Wednesday 14 February began with a dawn police raid at the Johannesburg home of the Gupta family, which the Hawks said was related to an investigation into state capture. Mid-afternoon, Baleka Mbete, the Speaker of the National Assembly, announced that the EFF's motion of no confidence in Zuma had been moved forward in the parliamentary schedule, and that it would now be voted on the following day instead of on 22 February. She told journalists that "the recall, most definitely official, is now being implemented by this institution [Parliament]". The ANC announced that it planned to support the opposition's motion, which would ensure its passage. Shortly afterwards, Zuma gave a long live television interview on SABC, arguing that he had done nothing wrong and had not been given reasons for his recall. He said that he disagreed with the ANC's decision and was being "victimised". He also said that, if he was dismissed, the ANC could be "plunged in a crisis that I’m sure my comrade leaders will regret". According to a later report by City Press, during this period elements of the South African National Defence Force and State Security Agency were unsuccessfully lobbied to launch a revolt to prevent Zuma's removal.

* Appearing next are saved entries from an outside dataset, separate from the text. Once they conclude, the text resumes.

(** X7. No method reassigns what [initialize] stored on the broker.
    After any calls of [fetch] and of the other methods, in any order
    and whether they return or fail, [relier] is still the relier of
    the options, [window] the window of the options (the global window
    when the options have none), [_behaviors] and [_capabilities] are
    still the two registries that the constructor created, and on an
    OAuth broker [session], [_assertionLibrary] and [_oAuthClient] are
    still those of the options. *)
Theorem broker_references_are_fixed env proto options w0 (steps : list Step) :
  ∃ this w1,
    construct env proto options w0 = (Returns (VRef this), w1) ∧
    let w := run env (kind proto) (VRef this) steps w1 in
    let given name := default VUndefined (options !! name) in
    getProp (heap w) this "relier" = given "relier" ∧
    getProp (heap w) this "window" = js_or (given "window") (global_window env) ∧
    getProp (heap w) this "_behaviors" = getProp (heap w1) this "_behaviors" ∧
    getProp (heap w) this "_capabilities" = getProp (heap w1) this "_capabilities" ∧
    (kind proto = OAuth →
     getProp (heap w) this "session" = given "session" ∧
     getProp (heap w) this "_assertionLibrary" = given "assertionLibrary" ∧
     getProp (heap w) this "_oAuthClient" = given "oAuthClient").
Proof.
  destruct (construct_props env proto options w0)
    as (this & la & lb & lc & w1 & E & Hu & Hg & _).
  exists this, w1. split; [done|]. intros w given.
  destruct (guarded_after_steps env (kind proto) this _ steps w1 Hg Hu)
    as (o' & _ & Hu' & Hk).
  fold w in Hu'.
  assert (∀ k, k ≠ "_isForceAuth" →
            getProp (heap w) this k
              = default VUndefined (instance_props env (kind proto) options la lb lc !! k))
    as Hget.
  { intros k Hne. unfold getProp. unfold untouched in Hu'. by rewrite Hu', Hk. }
  assert (∀ k, getProp (heap w1) this k
               = default VUndefined (instance_props env (kind proto) options la lb lc !! k))
    as Hget1.
  { intros k. unfold getProp. unfold untouched in Hu. by rewrite Hu. }
  split_and!.
  - rewrite Hget by done. unfold instance_props, base_props. by lookup_props.
  - rewrite Hget by done. by rewrite instance_props_window.
  - by rewrite Hget, Hget1.
  - by rewrite Hget, Hget1.
  - intros Hkind. rewrite !Hget by done. rewrite Hkind.
    unfold instance_props, base_props, oauth_props. split_and!; by lookup_props.
Qed.

Lemma broker_references_are_fixed_witness :
  ∃ this w1,
    construct Examples.env (Examples.oauthProto Examples.the)
      {[ "relier" := VRef 6%positive ]} Examples.world = (Returns (VRef this), w1) ∧
    getProp (heap (run Examples.env OAuth (VRef this)
                     [Fetch; Invoke (finishOAuthSignInFlow (VRef 7%positive))] w1))
      this "relier" = VRef 6%positive.
Proof.
  destruct (broker_references_are_fixed Examples.env (Examples.oauthProto Examples.the)
              {[ "relier" := VRef 6%positive ]} Examples.world
              [Fetch; Invoke (finishOAuthSignInFlow (VRef 7%positive))])
    as (this & w1 & E & H & _).
  exists this, w1. split; [exact E | exact H].
Defined.

(** X8. A broker constructed without a window of its own (none in the
    options, or a falsy one) reads the global window: after [fetch],
    [isForceAuth] answers whether the pathname of the global window's
    location is '/force_auth' or '/oauth/force_auth'. *)
Theorem fetch_reads_the_global_window env proto options w0 lw ll :
  truthy (default VUndefined (options !! "window")) = false →
  global_window env = VRef lw →
  is_Some (heap w0 !! lw) →
  getProp (heap w0) lw "location" = VRef ll →
  is_Some (heap w0 !! ll) →
  let pathname := getProp (heap w0) ll "pathname" in
  ∃ this w1,
    construct env proto options w0 = (Returns (VRef this), w1) ∧
    let w2 := (B.fetch env (VRef this) w1).2 in
    B.isForceAuth (VRef this) w2
      = (Returns (VBool (bool_decide (pathname = VStr "/force_auth"
                                      ∨ pathname = VStr "/oauth/force_auth"))), w2).
Proof.
  intros Hopt Hglob Hlw Hloc Hll pathname.
  destruct (construct_props env proto options w0)
    as (this & la & lb & lc & w1 & E & Hu & Hg & Hf).
  exists this, w1. split; [done|]. intros w2.
  assert (getProp (heap w1) this "window" = VRef lw) as Hwin.
  { unfold getProp. unfold untouched in Hu. rewrite Hu, instance_props_window.
    simpl. unfold js_or. by rewrite Hopt. }
  assert (getProp (heap w1) lw "location" = VRef ll) as Hloc1.
  { rewrite <- Hloc. apply getProp_lookup. by apply Hf. }
  pose proof (fetch_caches env this _ lw ll w1 Hg Hu Hwin Hloc1) as Hc.
  simpl in Hc. fold w2 in Hc.
  assert (getProp (heap w1) ll "pathname" = pathname) as Hp.
  { apply getProp_lookup. by apply Hf. }
  rewrite Hp in Hc.
  rewrite (isForceAuth_reads this _ w2 Hc). by rewrite lookup_insert_eq.
Qed.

On the same day, 14 February 2018, in a live televised address just before 11 p.m., Zuma announced his resignation with immediate effect. In his speech, he said that he accepted the ANC's decision, but had asked its leadership to "articulate my transgressions and the reason for its immediate instruction that I vacate office", given that he had earlier had an agreement with the party that if he resigned it would be after "a period of transition". He said:Make no mistake, no leader should stay beyond the time determined by the people they serve... No life should be lost in my name and also the ANC should never be divided in my name... I have therefore come to the decision to resign as President of the Republic with immediate effect. Even though I disagree with the decision of the leadership of my organisation, I have always been a disciplined member of the ANC. As I leave I will continue to serve the people of South Africa as well as the ANC, the organisation I have served all my life. I will dedicate all of my energy to work towards the attainment of the policies of our organisation, in particular the radical economic transformation agenda.